> **Work task**: Report every line in the records below that holds the word "Theorem".
Content starts
(** Every run with at least one attempt: between one and [max_retries]
    requests for the prompt, then a trimmed string or an HTTP error. *)
Lemma query_ollama_run server (p : str) (max_retries : Z) (log : list request) :
  (1 <= max_retries)%Z ->
  exists n, (1 <= n <= Z.to_nat max_retries)%nat /\
    snd (query_ollama server p max_retries log)
    = log ++ repeat (generate_request p) n /\
    ((exists s, fst (query_ollama server p max_retries log) = Return (PyStr s)
                /\ trimmed s)
     \/ (n = Z.to_nat max_retries /\
         (fst (query_ollama server p max_retries log)
          = Raise (HTTPException 503 unreachable_detail) \/
          fst (query_ollama server p max_retries log)
          = Raise (HTTPException 504 timed_out_detail) \/
          fst (query_ollama server p max_retries log)
          = Raise (HTTPException 500 model_error_detail)))).
Proof.
  intros Hm.
  destruct (@query_ollama_shape server p max_retries log Hm)
    as [n [Hn [[v [Hv Hq]] | [e [Hmax [_ Hq]]]]]];
    exists n; (split; [exact Hn|]); rewrite Hq; (split; [reflexivity|]).
  - left. destruct (attempt_result_return _ Hv) as [r [_ Hread]].
    destruct (read_answer_trimmed _ Hread) as [s [-> Hs]].
    exists s. split; [reflexivity | exact Hs].
  - right. split; [exact Hmax|]. simpl.
    destruct (final_error_http e) as [-> | [-> | ->]]; tauto.
Qed.

Lemma malformed_unreadable (r : response) :
  malformed r = true ->
  exists e, read_answer r = Raise e /\
            isinstance e ConnectionErrorClass = false /\
            isinstance e TimeoutClass = false.
Proof.
  unfold malformed, read_answer, raise_for_status, response_json, dict_get,
    json_strip.
  destruct ((400 <=? status_code r) && (status_code r <? 600))%Z; simpl.
  - intros _. exists HTTPError. repeat split.
  - destruct (body r) as [[| | | |items|fields]|];
      try (intros _; eexists; repeat split; reflexivity).
    destruct (lookup (of_string "response") fields) as [[| | |text| |]|];
      try discriminate;
      intros _; eexists; repeat split; reflexivity.
Qed.

Lemma readable_not_malformed (r : response) (v : pyval) :
  read_answer r = Return v -> malformed r = false.
Proof.
  intros H. destruct (malformed r) eqn:Hm; [|reflexivity].
  destruct (malformed_unreadable _ Hm) as [e [He _]]. congruence.
Qed.

(** X1.  When every attempt fails, in whatever way, the failure of the last
    attempt alone decides the error: 503 if its exception is a connection
    error, 504 if it is a timeout that is not one, 500 otherwise.  The
    failures before it leave no trace in the result. *)
Theorem query_ollama_last_failure_decides
  (server : transport) (p : str) (max_retries : Z) (log : list request)
  (e : exc) :
  (1 <= max_retries)%Z ->
  (forall t, (t < Z.to_nat max_retries - 1)%nat ->
     exists e',
       attempt_result
         (server (log ++ repeat (generate_request p) t) (generate_request p))
       = Raise e') ->
  attempt_result
    (server (log ++ repeat (generate_request p) (Z.to_nat max_retries - 1))
            (generate_request p))
  = Raise e ->
  query_ollama server p max_retries log
  = (Raise (if isinstance e ConnectionErrorClass
            then HTTPException 503 unreachable_detail
            else if isinstance e TimeoutClass
                 then HTTPException 504 timed_out_detail
                 else HTTPException 500 model_error_detail),
     log ++ repeat (generate_request p) (Z.to_nat max_retries)).
Proof.
  intros Hm Hfail Hlast.
  exact (@query_loop_exhaust server p max_retries e log Hm Hfail Hlast).
Qed.

Lemma query_ollama_last_failure_decides_witness :
  query_ollama
    (scripted [Raises ConnectionError;
               Responds {| status_code := 502; body := None |};
               Raises ReadTimeout])
    (of_string "ok") 3 []
  = (Raise (HTTPException 504 timed_out_detail),
     [] ++ repeat (generate_request (of_string "ok")) (Z.to_nat 3)).
Proof.
  apply (@query_ollama_last_failure_decides _ (of_string "ok") 3 [] ReadTimeout).
  - lia.
  - intros [|[|t]] Ht.
    + exists ConnectionError. reflexivity.
    + exists HTTPError. reflexivity.
    + exfalso. simpl in Ht. lia.
  - reflexivity.
Defined.

(** X2.  Answers the client cannot read are failures like any other: when
    each of the [max_retries >= 1] attempts is answered with an error
    status, a body that is not JSON, a JSON value that is not an object or
    a response field that is not a string (a null, say), the query ends in
    the 500 error after exactly [max_retries] requests. *)
Theorem query_ollama_malformed_answers
  (server : transport) (p : str) (max_retries : Z) (log : list request) :
  (1 <= max_retries)%Z ->
  (forall t, (t < Z.to_nat max_retries)%nat ->
     exists r,
       server (log ++ repeat (generate_request p) t) (generate_request p)
       = Responds r /\ malformed r = true) ->
  query_ollama server p max_retries log
  = (Raise (HTTPException 500 model_error_detail),
     log ++ repeat (generate_request p) (Z.to_nat max_retries)).
Proof.
  intros Hm Hall.
  destruct (Hall (Z.to_nat max_retries - 1)%nat ltac:(lia)) as [r [Hr Hbad]].
  destruct (malformed_unreadable _ Hbad) as [e [He [Hc Ht]]].
  rewrite (@query_loop_exhaust server p max_retries e log Hm).
  - unfold final_error. rewrite Hc, Ht. reflexivity.
  - intros t Ht'. destruct (Hall t ltac:(lia)) as [r' [Hr' Hbad']].
    destruct (malformed_unreadable _ Hbad') as [e' [He' _]].
    exists e'. rewrite Hr'. exact He'.
  - rewrite Hr. exact He.
Qed.

Lemma query_ollama_malformed_answers_witness :
  query_ollama
    (scripted [Responds (ok_object [(of_string "response", JNull)]);
               Responds {| status_code := 200; body := Some (JArray []) |};
               Responds {| status_code := 404; body := Some (JObject []) |}])
    (of_string "ok") 3 []
  = (Raise (HTTPException 500 model_error_detail),
     [] ++ repeat (generate_request (of_string "ok")) (Z.to_nat 3)).
Proof.
  apply (@query_ollama_malformed_answers _ (of_string "ok") 3 []).
  - lia.
  - intros [|[|[|t]]] Ht.
    + eexists. split; reflexivity.
    + eexists. split; reflexivity.
    + eexists. split; reflexivity.
    + exfalso. simpl in Ht. lia.
Defined.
Content ends
> **Result for this task**:
Theorem query_ollama_last_failure_decides
Theorem query_ollama_malformed_answers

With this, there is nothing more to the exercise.